Subject: Re: 1sec+ delays using msync(2) with flags MS_ASYNC | MS_INVALIDATE
To: None <current-users@netbsd.org>
From: Christos Zoulas <christos@astron.com>
List: current-users
Date: 04/18/2007 18:29:47
In article <20070418162747.GA8606@monolith.usask.ca>,
Brian de Alwis  <bsd@cs.ubc.ca> wrote:
>Summary: a call to msync(2) with flags MS_ASYNC | MS_INVALIDATE
>appears to be done as a synchronous call, and can take >1sec.

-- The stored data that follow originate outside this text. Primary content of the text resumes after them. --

(* ===== verification/T2cBlock.v ===== *)
(** The code of a guest block, against the interpreter running the block; first, where control
    goes after the last instruction of a guest block. *)

From S2P Require Import Prelude.
From S2P Require Import Opcode.
From S2P Require Import Decode.
From S2P Require Import Machine.
From S2P Require Import Interp.
From S2P Require Import MachineFacts.
From S2P Require Import Invariant.
From S2P Require Import DecodeProofs.
From S2P Require Import IsaProofs.
From S2P Require Import JitAlloc.
From S2P Require Import JitGen.
From S2P Require Import X86.
From S2P Require Import X86Proofs.
From S2P Require Import JitRel.
From S2P Require Import JitSim.
From S2P Require Import JitDispatch.
From S2P Require Import JitTerm.
From S2P Require Import JitBlock.
From S2P Require Import JitStatic.
From S2P Require Import JitChain.
From S2P Require Import Llvm.
From S2P Require Import T2c.
From S2P Require Import T2cProofs.
From S2P Require Import T2cDispatch.
From S2P Require Import T2cTerm.

(** * Appending to a function *)

Definition blen (f : llfun) (b : nat) : nat := length (default [] (ll_blocks f !! b)).
Definition grown (f : llfun) (b : nat) (l : llcode) (n' : nat) : llfun :=
  mk_llfun (alter (fun c => c ++ l) b (ll_blocks f)) n'.

Lemma appends_run {A} f b (m : llM A) a l n' :
  appends b m (ll_next f) a l n' -> (b < length (ll_blocks f))%nat -> m f = Some (a, grown f b l n').
Proof. destruct f as [B n]. cbn. auto. Qed.
Lemma bind_run {A C} (m : llM A) (k : A -> llM C) f a f1 : m f = Some (a, f1) -> (m ≫= k) f = k a f1.
Proof. intros E. unfold mbind, llM_bind. by rewrite E. Qed.
Lemma grown_length f b l n' : length (ll_blocks (grown f b l n')) = length (ll_blocks f).
Proof. apply length_alter. Qed.
Lemma grown_code f b l n' : (b < length (ll_blocks f))%nat -> code_at (grown f b l n') b (blen f b) l.
Proof.
  intros [c Ec]%lookup_lt_is_Some. exists c, []. unfold blen, grown. cbn [ll_blocks].
  rewrite list_lookup_alter_eq, Ec, app_nil_r. done.
Qed.
Lemma grown_blen f b l n' :
  (b < length (ll_blocks f))%nat -> blen (grown f b l n') b = (blen f b + length l)%nat.
Proof.
  intros [c Ec]%lookup_lt_is_Some. unfold blen, grown. cbn [ll_blocks].
  rewrite list_lookup_alter_eq, Ec. cbn. by rewrite length_app.
Qed.
Lemma blen_same f f' b : ll_blocks f' !! b = ll_blocks f !! b -> blen f' b = blen f b.
Proof. unfold blen. by intros ->. Qed.
Lemma inv_has t p : inv t -> set_has (Gen2.tr_set t) p = Some (bool_decide (p ∈ keys t)).
Proof using R HF.
  intros [Hs Hn Hsub _]. apply set_has_spec; [done| |].
  - intros Hz. by apply (rt_zero _ _ R), Hsub.
  - by apply (buckets_fit_sub (keys t) C).
Qed.
Lemma missing_le t t' W : extends W t t' -> (missing t' <= missing t)%nat.
Proof using Type.
  intros [[l El] _].
  assert (forall p, p ∉ keys t' -> p ∉ keys t) as Hsub.
  { intros p Hn Hp. apply Hn. rewrite El, fmap_app. apply elem_of_app. by left. }
  by apply filter_notin_le.
Qed.
Lemma missing_lt t t' p b : p ∈ C -> p ∉ keys t -> tr_map t' = tr_map t ++ [(p, b)] -> (missing t' < missing t)%nat.
Proof using Type.
  intros Hp Hn El. apply filter_notin_lt with p; try done; rewrite El, fmap_app.
  - apply elem_of_app. right. apply list_elem_of_here.
  - intros q Hq Hin. apply Hq. apply elem_of_app. by left.
Qed.

(** ** One link of the last instruction *)

Lemma run_br x target t :
  (x < length (ll_blocks (tr_fun t)))%nat ->
  let f := grown (tr_fun t) x [(ll_next (tr_fun t), LBr target)] (S (ll_next (tr_fun t))) in
  Gen2.run_in (LLVMBuildBr x target) t = Some (tt, Gen2.mk_t2c_trace (Gen2.tr_set t) (tr_map t) f) /\
  grows (eq x) (tr_fun t) f /\
  forall f' st W, grows W f f' -> psteps f' (x, blen (tr_fun t) x, st) (target, O, st).
Proof using Type.
  intros Hx f. split; [|split].
  - unfold Gen2.run_in, LLVMBuildBr. by rewrite (appends_run _ _ _ _ _ _ (appends_void x (LBr target) _) Hx).
  - apply grows_alter; [done|cbn; lia].
  - intros f' st W G. eapply psteps_grows; [exact G|]. eapply psteps_goto; [by apply grown_code|done].
Qed.
Lemma follow_ok trace N x link pc t0 t :
  traces trace N -> (missing t < N)%nat -> inv t -> link_ok v C t0 link pc ->
  Gen2.t2c_check_valid_blk v pc = Some true -> (x < length (ll_blocks (tr_fun t)))%nat ->
  exists t', Gen2.t2c_follow v trace (Some x) (Some link) t = Some t' /\ inv t' /\ extends (eq x) t t' /\
    completes t t' /\ exists b', search (tr_map t') pc = Some b' /\
      forall f st W, grows W (tr_fun t') f -> psteps f (x, blen (tr_fun t) x, st) (b', O, st).
Proof using R HF.
  intros Ht HN I L Hv Hx. unfold Gen2.t2c_follow. rewrite (lk_pc _ _ _ _ _ L). cbn [mbind option_bind].
  rewrite inv_has by done. cbn [mbind option_bind]. case_bool_decide as Hin.
  - destruct (search_is_Some _ _ Hin) as [b' Eb]. rewrite Eb. cbn [mbind option_bind].
    destruct (run_br x b' t Hx) as (-> & G & Hs). cbn [mbind option_bind].
    set (f := grown _ _ _ _) in *. eexists. split; [reflexivity|]. destruct I as [I1 I2 I3 I4].
    split; [split; cbn; try done; lia|]. split; [split; [exists []; cbn; by rewrite app_nil_r|exact G]|].
    split; [by apply completes_same|]. exists b'. split; [done|]. exact Hs.
  - pose proof (lk_in _ _ _ _ _ L Hv) as Hpc. destruct (rt_block _ _ R pc Hpc) as (blk & pre & tt0 & Hb & _ & Htr & _).
    destruct Hb as (l & E1 & E2). unfold cached_block. rewrite E1, E2. cbn [mbind option_bind]. rewrite Htr.
    cbn [Gen2.run_in LLVMAppendBasicBlock mbind option_bind]. set (e := length (ll_blocks (tr_fun t))) in *.
    set (t1 := Gen2.mk_t2c_trace (Gen2.tr_set t) (tr_map t) (mk_llfun (ll_blocks (tr_fun t) ++ [[]]) (ll_next (tr_fun t)))).
    assert (grows (eq x) (tr_fun t) (tr_fun t1)) as G1 by apply grows_append.
    assert (length (ll_blocks (tr_fun t1)) = S e) as L1 by (cbn; rewrite length_app; cbn; lia).
    assert (blen (tr_fun t1) x = blen (tr_fun t) x) as Ex.
    { apply blen_same. cbn. by rewrite lookup_app_l. }
    destruct (run_br x e t1) as (Er & G2 & Hs); [lia|]. rewrite Er. cbn [mbind option_bind].
    set (f := grown (tr_fun t1) _ _ _) in *. set (t2 := Gen2.mk_t2c_trace _ _ f).
    assert (inv t2) as I2.
    { destruct I as [I1 I2 I3 I4]. split; cbn; try done. lia. }
    assert (blen (tr_fun t2) e = O) as Ee.
    { assert (ll_blocks f !! e = Some []) as E; [|unfold blen; change (tr_fun t2) with f; by rewrite E].
      rewrite (gr_same _ _ _ G2); [|lia|lia]. cbn. by rewrite lookup_app_r, Nat.sub_diag by lia. }
    destruct (Ht e pc blk t2) as (t' & E' & I' & [Em Gm] & Hc & Hsr); try done.
    { by exists l. }
    { change (tr_fun t2) with f. unfold f. rewrite grown_length. lia. }
    exists t'. split; [done|]. split; [done|].
    split; [split; [exact Em|]; eapply grows_new; [eapply grows_trans; [exact G1|exact G2]|exact Gm|intros ? ? <-; lia]|].
    split; [exact Hc|]. exists e. split; [done|]. rewrite <- Ex. intros f' st W G'. eapply psteps_grows; [exact G'|].
    by eapply Hs.
Qed.
Lemma follow_skip trace side link pc t0 t :
  inv t -> link_ok v C t0 link pc -> Gen2.t2c_check_valid_blk v pc = Some false ->
  Gen2.t2c_follow v trace side (Some link) t = Some t.
Proof using R HF.
  intros I L Hv. unfold Gen2.t2c_follow. rewrite (lk_pc _ _ _ _ _ L). cbn [mbind option_bind].
  rewrite inv_has by done. cbn [mbind option_bind]. rewrite bool_decide_eq_false_2.
  - unfold Gen2.t2c_check_valid_blk in Hv. destruct (cached_block v pc) as [[[l blk]|]|]; cbn in Hv |- *; try done.
    by injection Hv as ->.
  - intros Hin. rewrite (check_valid_in v C R) in Hv; [done|]. by apply (iv_sub _ I).
Qed.
(** The link and whether its block can be translated. *)
Definition link_state (t : rv_insn) (link : option Z) (pc : Z) (ok : bool) : Prop :=
  match link with
  | None => ok = false
  | Some l => link_ok v C t l pc /\ Gen2.t2c_check_valid_blk v pc = Some ok
  end.
Lemma follow_side trace N b side link pc ok t0 t :
  traces trace N -> (missing t < N)%nat -> inv t -> link_state t0 link pc ok ->
  (is_Some side <-> ok = true) -> (forall x, side = Some x -> (x < length (ll_blocks (tr_fun t)))%nat) ->
  exists t', Gen2.t2c_follow v trace (Gen2.exit_or b side link) link t = Some t' /\ inv t' /\
    extends (fun x => side = Some x) t t' /\ completes t t' /\
    forall x, side = Some x -> exists b', search (tr_map t') pc = Some b' /\
      forall f st W, grows W (tr_fun t') f -> psteps f (x, blen (tr_fun t) x, st) (b', O, st).
Proof using R HF.
  intros Ht HN I Hl Hs Hx.
  assert (side = None -> extends (fun x => side = Some x) t t) as Hrefl.
  { intros _. split; [exists []; by rewrite app_nil_r|apply grows_refl]. }
  destruct link as [link|]; cbn [link_state] in Hl; [destruct Hl as [L Hv]|].
  - destruct side as [x|]; cbn [Gen2.exit_or].
    + assert (ok = true) as -> by (apply Hs; by eexists).
      destruct (follow_ok trace N x link pc t0 t Ht HN I L Hv (Hx x eq_refl)) as (t' & E & I' & [M G] & Hc & b' & Hb & Hst).
      exists t'. split; [done|]. split; [done|]. split; [split; [done|]; eapply grows_weaken; [exact G|by intros ? _ <-]|].
      split; [done|]. intros x' [= <-]. by exists b'.
    + assert (ok = false) as -> by (destruct ok; [destruct (proj2 Hs eq_refl) as [? [=]]|reflexivity]).
      exists t. split; [by eapply follow_skip|]. split; [done|]. split; [by apply Hrefl|].
      split; [by apply completes_same|done].
  - assert (side = None) as -> by (destruct side as [x|]; [subst ok; discriminate (proj1 Hs (mk_is_Some _ _ eq_refl))|reflexivity]).
    exists t. split; [done|]. split; [done|]. split; [by apply Hrefl|]. split; [by apply completes_same|done].
Qed.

>Should it? How can I avoid it?
>
>I'm packaging up crm114 for pkgsrc: crm114 is a powerful text
>classifier that does particularly well for spam filtering, amongst
>other uses.  (It's in wip/crm114; it's marked as broken for now as
>some of its more esoteric classifiers currently fail the tests,
>though it does compile and work with the usual classifiers.)
>
>I'm trying to figure out why causes a long sustained disk write of
>a second or more on each spam classification.  ktrace -R reports
>that almost a second is spent in a call to __msync13():
>
>    0.9941388845 CALL  __msync13(0xbb7df000,0x2dc714,3)
>
>corresponding to a call in the source:
>
>    msync (map->addr, map->actual_len, MS_ASYNC | MS_INVALIDATE);
>
>crm114 does most of its file manipulation by mmaping the files to
>memory and uses the contents as a hash table.  In my case there
>are two spam classification mmaps (sparse files) which are 3,000,084
>bytes each.  So although MS_ASYNC is specified, it appears the sync
>is actually treated as synchronous.  Should it be?  How it be
>avoided? (I'm not sure why the author uses MS_INVALIDATE.)
>
>Compounding this problem is that the spam processing does this for
>each message processed.
>

Please file a PR.

christos